What the exercise asks >> Transcribe the records below exactly, from their first line through the line containing "mk (state r) (connect r) (busy_traffic r) v". Omit every line after it.

Records for the exercise >>
Definition set_state (v : Z) (r : mlme_info_t) : mlme_info_t :=
  mk v (connect r) (busy_traffic r) (num_rx_ok r) (num_tx_ok r) (barsp_parm r) (bareq_parm r) (pt_keepalive r) (pt_msg
    r) (msg_que r) (traffic_timer r) (keep_alive_timer r) (pwdn_info r) (node r) (try_cnt r) (pconn_msg r) (pscan_msg
    r) (pba_rsp_msg r) (pp2p_msg r) (conn_res r) (babort_thrd r) (abort_thrd_finished r) (net r).
Definition set_connect (v : bool) (r : mlme_info_t) : mlme_info_t :=
  mk (state r) v (busy_traffic r) (num_rx_ok r) (num_tx_ok r) (barsp_parm r) (bareq_parm r) (pt_keepalive r) (pt_msg r)
    (msg_que r) (traffic_timer r) (keep_alive_timer r) (pwdn_info r) (node r) (try_cnt r) (pconn_msg r) (pscan_msg r)
    (pba_rsp_msg r) (pp2p_msg r) (conn_res r) (babort_thrd r) (abort_thrd_finished r) (net r).
Definition set_busy_traffic (v : bool) (r : mlme_info_t) : mlme_info_t :=
  mk (state r) (connect r) v (num_rx_ok r) (num_tx_ok r) (barsp_parm r) (bareq_parm r) (pt_keepalive r) (pt_msg r)
    (msg_que r) (traffic_timer r) (keep_alive_timer r) (pwdn_info r) (node r) (try_cnt r) (pconn_msg r) (pscan_msg r)
    (pba_rsp_msg r) (pp2p_msg r) (conn_res r) (babort_thrd r) (abort_thrd_finished r) (net r).
Definition set_num_rx_ok (v : Z) (r : mlme_info_t) : mlme_info_t :=
  mk (state r) (connect r) (busy_traffic r) v (num_tx_ok r) (barsp_parm r) (bareq_parm r) (pt_keepalive r) (pt_msg r)
    (msg_que r) (traffic_timer r) (keep_alive_timer r) (pwdn_info r) (node r) (try_cnt r) (pconn_msg r) (pscan_msg r)
    (pba_rsp_msg r) (pp2p_msg r) (conn_res r) (babort_thrd r) (abort_thrd_finished r) (net r).
Definition set_num_tx_ok (v : Z) (r : mlme_info_t) : mlme_info_t :=
  mk (state r) (connect r) (busy_traffic r) (num_rx_ok r) v (barsp_parm r) (bareq_parm r) (pt_keepalive r) (pt_msg r)
    (msg_que r) (traffic_timer r) (keep_alive_timer r) (pwdn_info r) (node r) (try_cnt r) (pconn_msg r) (pscan_msg r)
    (pba_rsp_msg r) (pp2p_msg r) (conn_res r) (babort_thrd r) (abort_thrd_finished r) (net r).
Definition set_barsp_parm (v : Action.wf_add_ba_parm_st) (r : mlme_info_t) : mlme_info_t :=
  mk (state r) (connect r) (busy_traffic r) (num_rx_ok r) (num_tx_ok r) v (bareq_parm r) (pt_keepalive r) (pt_msg r)
    (msg_que r) (traffic_timer r) (keep_alive_timer r) (pwdn_info r) (node r) (try_cnt r) (pconn_msg r) (pscan_msg r)
    (pba_rsp_msg r) (pp2p_msg r) (conn_res r) (babort_thrd r) (abort_thrd_finished r) (net r).
Definition set_bareq_parm (v : Action.wf_add_ba_parm_st) (r : mlme_info_t) : mlme_info_t :=
  mk (state r) (connect r) (busy_traffic r) (num_rx_ok r) (num_tx_ok r) (barsp_parm r) v (pt_keepalive r) (pt_msg r)
    (msg_que r) (traffic_timer r) (keep_alive_timer r) (pwdn_info r) (node r) (try_cnt r) (pconn_msg r) (pscan_msg r)
    (pba_rsp_msg r) (pp2p_msg r) (conn_res r) (babort_thrd r) (abort_thrd_finished r) (net r).
Definition set_pt_keepalive (v : klabel) (r : mlme_info_t) : mlme_info_t :=
  mk (state r) (connect r) (busy_traffic r) (num_rx_ok r) (num_tx_ok r) (barsp_parm r) (bareq_parm r) v (pt_msg r)
    (msg_que r) (traffic_timer r) (keep_alive_timer r) (pwdn_info r) (node r) (try_cnt r) (pconn_msg r) (pscan_msg r)
    (pba_rsp_msg r) (pp2p_msg r) (conn_res r) (babort_thrd r) (abort_thrd_finished r) (net r).
Definition set_pt_msg (v : mlabel) (r : mlme_info_t) : mlme_info_t :=
  mk (state r) (connect r) (busy_traffic r) (num_rx_ok r) (num_tx_ok r) (barsp_parm r) (bareq_parm r) (pt_keepalive r) v
    (msg_que r) (traffic_timer r) (keep_alive_timer r) (pwdn_info r) (node r) (try_cnt r) (pconn_msg r) (pscan_msg r)
    (pba_rsp_msg r) (pp2p_msg r) (conn_res r) (babort_thrd r) (abort_thrd_finished r) (net r).
Definition set_msg_que (v : Msg.wf_msg_que_t value) (r : mlme_info_t) : mlme_info_t :=
  mk (state r) (connect r) (busy_traffic r) (num_rx_ok r) (num_tx_ok r) (barsp_parm r) (bareq_parm r) (pt_keepalive r)
    (pt_msg r) v (traffic_timer r) (keep_alive_timer r) (pwdn_info r) (node r) (try_cnt r) (pconn_msg r) (pscan_msg r)
    (pba_rsp_msg r) (pp2p_msg r) (conn_res r) (babort_thrd r) (abort_thrd_finished r) (net r).
Definition set_traffic_timer (v : Timer.wf_timer_t) (r : mlme_info_t) : mlme_info_t :=
  mk (state r) (connect r) (busy_traffic r) (num_rx_ok r) (num_tx_ok r) (barsp_parm r) (bareq_parm r) (pt_keepalive r)
    (pt_msg r) (msg_que r) v (keep_alive_timer r) (pwdn_info r) (node r) (try_cnt r) (pconn_msg r) (pscan_msg r)
    (pba_rsp_msg r) (pp2p_msg r) (conn_res r) (babort_thrd r) (abort_thrd_finished r) (net r).
Definition set_keep_alive_timer (v : Timer.wf_timer_t) (r : mlme_info_t) : mlme_info_t :=
  mk (state r) (connect r) (busy_traffic r) (num_rx_ok r) (num_tx_ok r) (barsp_parm r) (bareq_parm r) (pt_keepalive r)
    (pt_msg r) (msg_que r) (traffic_timer r) v (pwdn_info r) (node r) (try_cnt r) (pconn_msg r) (pscan_msg r)
    (pba_rsp_msg r) (pp2p_msg r) (conn_res r) (babort_thrd r) (abort_thrd_finished r) (net r).
Definition set_pwdn_info (v : bool) (r : mlme_info_t) : mlme_info_t :=
  mk (state r) (connect r) (busy_traffic r) (num_rx_ok r) (num_tx_ok r) (barsp_parm r) (bareq_parm r) (pt_keepalive r)
    (pt_msg r) (msg_que r) (traffic_timer r) (keep_alive_timer r) v (node r) (try_cnt r) (pconn_msg r) (pscan_msg r)
    (pba_rsp_msg r) (pp2p_msg r) (conn_res r) (babort_thrd r) (abort_thrd_finished r) (net r).
Definition set_node (v : node_t) (r : mlme_info_t) : mlme_info_t :=
  mk (state r) (connect r) (busy_traffic r) (num_rx_ok r) (num_tx_ok r) (barsp_parm r) (bareq_parm r) (pt_keepalive r)
    (pt_msg r) (msg_que r) (traffic_timer r) (keep_alive_timer r) (pwdn_info r) v (try_cnt r) (pconn_msg r) (pscan_msg
    r) (pba_rsp_msg r) (pp2p_msg r) (conn_res r) (babort_thrd r) (abort_thrd_finished r) (net r).
Definition set_try_cnt (v : Z) (r : mlme_info_t) : mlme_info_t :=
  mk (state r) (connect r) (busy_traffic r) (num_rx_ok r) (num_tx_ok r) (barsp_parm r) (bareq_parm r) (pt_keepalive r)
    (pt_msg r) (msg_que r) (traffic_timer r) (keep_alive_timer r) (pwdn_info r) (node r) v (pconn_msg r) (pscan_msg r)
    (pba_rsp_msg r) (pp2p_msg r) (conn_res r) (babort_thrd r) (abort_thrd_finished r) (net r).
Definition set_pconn_msg (v : option Z) (r : mlme_info_t) : mlme_info_t :=
  mk (state r) (connect r) (busy_traffic r) (num_rx_ok r) (num_tx_ok r) (barsp_parm r) (bareq_parm r) (pt_keepalive r)
    (pt_msg r) (msg_que r) (traffic_timer r) (keep_alive_timer r) (pwdn_info r) (node r) (try_cnt r) v (pscan_msg r)
    (pba_rsp_msg r) (pp2p_msg r) (conn_res r) (babort_thrd r) (abort_thrd_finished r) (net r).
Definition set_pscan_msg (v : option Z) (r : mlme_info_t) : mlme_info_t :=
  mk (state r) (connect r) (busy_traffic r) (num_rx_ok r) (num_tx_ok r) (barsp_parm r) (bareq_parm r) (pt_keepalive r)
    (pt_msg r) (msg_que r) (traffic_timer r) (keep_alive_timer r) (pwdn_info r) (node r) (try_cnt r) (pconn_msg r) v
    (pba_rsp_msg r) (pp2p_msg r) (conn_res r) (babort_thrd r) (abort_thrd_finished r) (net r).
Definition set_pba_rsp_msg (v : option Z) (r : mlme_info_t) : mlme_info_t :=
  mk (state r) (connect r) (busy_traffic r) (num_rx_ok r) (num_tx_ok r) (barsp_parm r) (bareq_parm r) (pt_keepalive r)
    (pt_msg r) (msg_que r) (traffic_timer r) (keep_alive_timer r) (pwdn_info r) (node r) (try_cnt r) (pconn_msg r)
    (pscan_msg r) v (pp2p_msg r) (conn_res r) (babort_thrd r) (abort_thrd_finished r) (net r).
Definition set_pp2p_msg (v : option Z) (r : mlme_info_t) : mlme_info_t :=
  mk (state r) (connect r) (busy_traffic r) (num_rx_ok r) (num_tx_ok r) (barsp_parm r) (bareq_parm r) (pt_keepalive r)
    (pt_msg r) (msg_que r) (traffic_timer r) (keep_alive_timer r) (pwdn_info r) (node r) (try_cnt r) (pconn_msg r)
    (pscan_msg r) (pba_rsp_msg r) v (conn_res r) (babort_thrd r) (abort_thrd_finished r) (net r).
Definition set_conn_res (v : bool * Z) (r : mlme_info_t) : mlme_info_t :=
  mk (state r) (connect r) (busy_traffic r) (num_rx_ok r) (num_tx_ok r) (barsp_parm r) (bareq_parm r) (pt_keepalive r)
    (pt_msg r) (msg_que r) (traffic_timer r) (keep_alive_timer r) (pwdn_info r) (node r) (try_cnt r) (pconn_msg r)
    (pscan_msg r) (pba_rsp_msg r) (pp2p_msg r) v (babort_thrd r) (abort_thrd_finished r) (net r).
Definition set_babort_thrd (v : bool) (r : mlme_info_t) : mlme_info_t :=
  mk (state r) (connect r) (busy_traffic r) (num_rx_ok r) (num_tx_ok r) (barsp_parm r) (bareq_parm r) (pt_keepalive r)
    (pt_msg r) (msg_que r) (traffic_timer r) (keep_alive_timer r) (pwdn_info r) (node r) (try_cnt r) (pconn_msg r)
    (pscan_msg r) (pba_rsp_msg r) (pp2p_msg r) (conn_res r) v (abort_thrd_finished r) (net r).
Definition set_abort_thrd_finished (v : bool) (r : mlme_info_t) : mlme_info_t :=
  mk (state r) (connect r) (busy_traffic r) (num_rx_ok r) (num_tx_ok r) (barsp_parm r) (bareq_parm r) (pt_keepalive r)
    (pt_msg r) (msg_que r) (traffic_timer r) (keep_alive_timer r) (pwdn_info r) (node r) (try_cnt r) (pconn_msg r)
    (pscan_msg r) (pba_rsp_msg r) (pp2p_msg r) (conn_res r) (babort_thrd r) v (net r).
Definition set_net (v : network) (r : mlme_info_t) : mlme_info_t :=
  mk (state r) (connect r) (busy_traffic r) (num_rx_ok r) (num_tx_ok r) (barsp_parm r) (bareq_parm r) (pt_keepalive r)
    (pt_msg r) (msg_que r) (traffic_timer r) (keep_alive_timer r) (pwdn_info r) (node r) (try_cnt r) (pconn_msg r)
    (pscan_msg r) (pba_rsp_msg r) (pp2p_msg r) (conn_res r) (babort_thrd r) (abort_thrd_finished r) v.
End Mi.
Import Mi.

(** What one call of the thread sees of other structures: one time, the flags of
    the device, the work mode, and what [wf_wdn_add] and [wf_wdn_data_update]
    make of the node; the rest does not change. *)
Record ctx : Type := mk_ctx {
  now : Z;
  is_up : bool;
  work_mode : Z;
  is_surprise_removed : bool;
  is_driver_stopped : bool;
  new_node : node_t;
  hw_ba_enable : bool;
  buddy_master : bool;
  msecs_to_timestamp : Z -> Z;
  junk : list Z;
}.

(** Commands to the chip. *)
Inductive mcu : Type :=
  | Preamble (p : Z) | SlotTime (t : Z) | WmmPara (en : bool) | CorrectTsf (t : Z) | Sifs (v : Z) | MacidWakeup (id : Z)
  | MaxAmpduLen (n : Z) | MinAmpduSpace (n : Z) | BasicRate (cfg : Z) | ChannelBw (ch bw ofs : Z)
  | MlmeJoin (type : Z) | UserInfo (en : bool) | RateTable.

Inductive ev : Type :=
  | ScanStart (a : scan_args) | ScanStop | ScanThrd | ScanResult
  | AuthStart | AuthStop | AuthThrd | AuthResult
  | AssocStart | AssocStop | AssocThrd | AssocResult
  | P2pThrd (param : option Z)
  | HwTrylock | HwUnlock | Mcu (c : mcu)
  | WdnAdd (mac : list Z) | WdnUpdate | WdnRemove (mac : list Z) | WdnFind (mac : list Z)
  | DelBaRequest | BaIssue (action : Z) | DeauthXmit (mac : list Z) (reason : Z) | BaAllReinit
  | EnableAllDataQueue | ResendBcn (ch : Z) | TxPendingClear | TxHifEmpty
  | IndScanDone (aborted : bool) (framework : Z) | IndConnect (framework : Z) | IndDisconnect (framework : Z)
  | AdhocJoin (framework reason : Z) | AdhocTimer | AdhocKeepalive | AdhocUpdate | AdhocPrcBcn | AdhocCount | AdhocFramework
  | Indeterminate.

Response to this task >>
Definition set_state (v : Z) (r : mlme_info_t) : mlme_info_t :=
  mk v (connect r) (busy_traffic r) (num_rx_ok r) (num_tx_ok r) (barsp_parm r) (bareq_parm r) (pt_keepalive r) (pt_msg
    r) (msg_que r) (traffic_timer r) (keep_alive_timer r) (pwdn_info r) (node r) (try_cnt r) (pconn_msg r) (pscan_msg
    r) (pba_rsp_msg r) (pp2p_msg r) (conn_res r) (babort_thrd r) (abort_thrd_finished r) (net r).
Definition set_connect (v : bool) (r : mlme_info_t) : mlme_info_t :=
  mk (state r) v (busy_traffic r) (num_rx_ok r) (num_tx_ok r) (barsp_parm r) (bareq_parm r) (pt_keepalive r) (pt_msg r)
    (msg_que r) (traffic_timer r) (keep_alive_timer r) (pwdn_info r) (node r) (try_cnt r) (pconn_msg r) (pscan_msg r)
    (pba_rsp_msg r) (pp2p_msg r) (conn_res r) (babort_thrd r) (abort_thrd_finished r) (net r).
Definition set_busy_traffic (v : bool) (r : mlme_info_t) : mlme_info_t :=
  mk (state r) (connect r) v (num_rx_ok r) (num_tx_ok r) (barsp_parm r) (bareq_parm r) (pt_keepalive r) (pt_msg r)
    (msg_que r) (traffic_timer r) (keep_alive_timer r) (pwdn_info r) (node r) (try_cnt r) (pconn_msg r) (pscan_msg r)
    (pba_rsp_msg r) (pp2p_msg r) (conn_res r) (babort_thrd r) (abort_thrd_finished r) (net r).
Definition set_num_rx_ok (v : Z) (r : mlme_info_t) : mlme_info_t :=
  mk (state r) (connect r) (busy_traffic r) v (num_tx_ok r) (barsp_parm r) (bareq_parm r) (pt_keepalive r) (pt_msg r)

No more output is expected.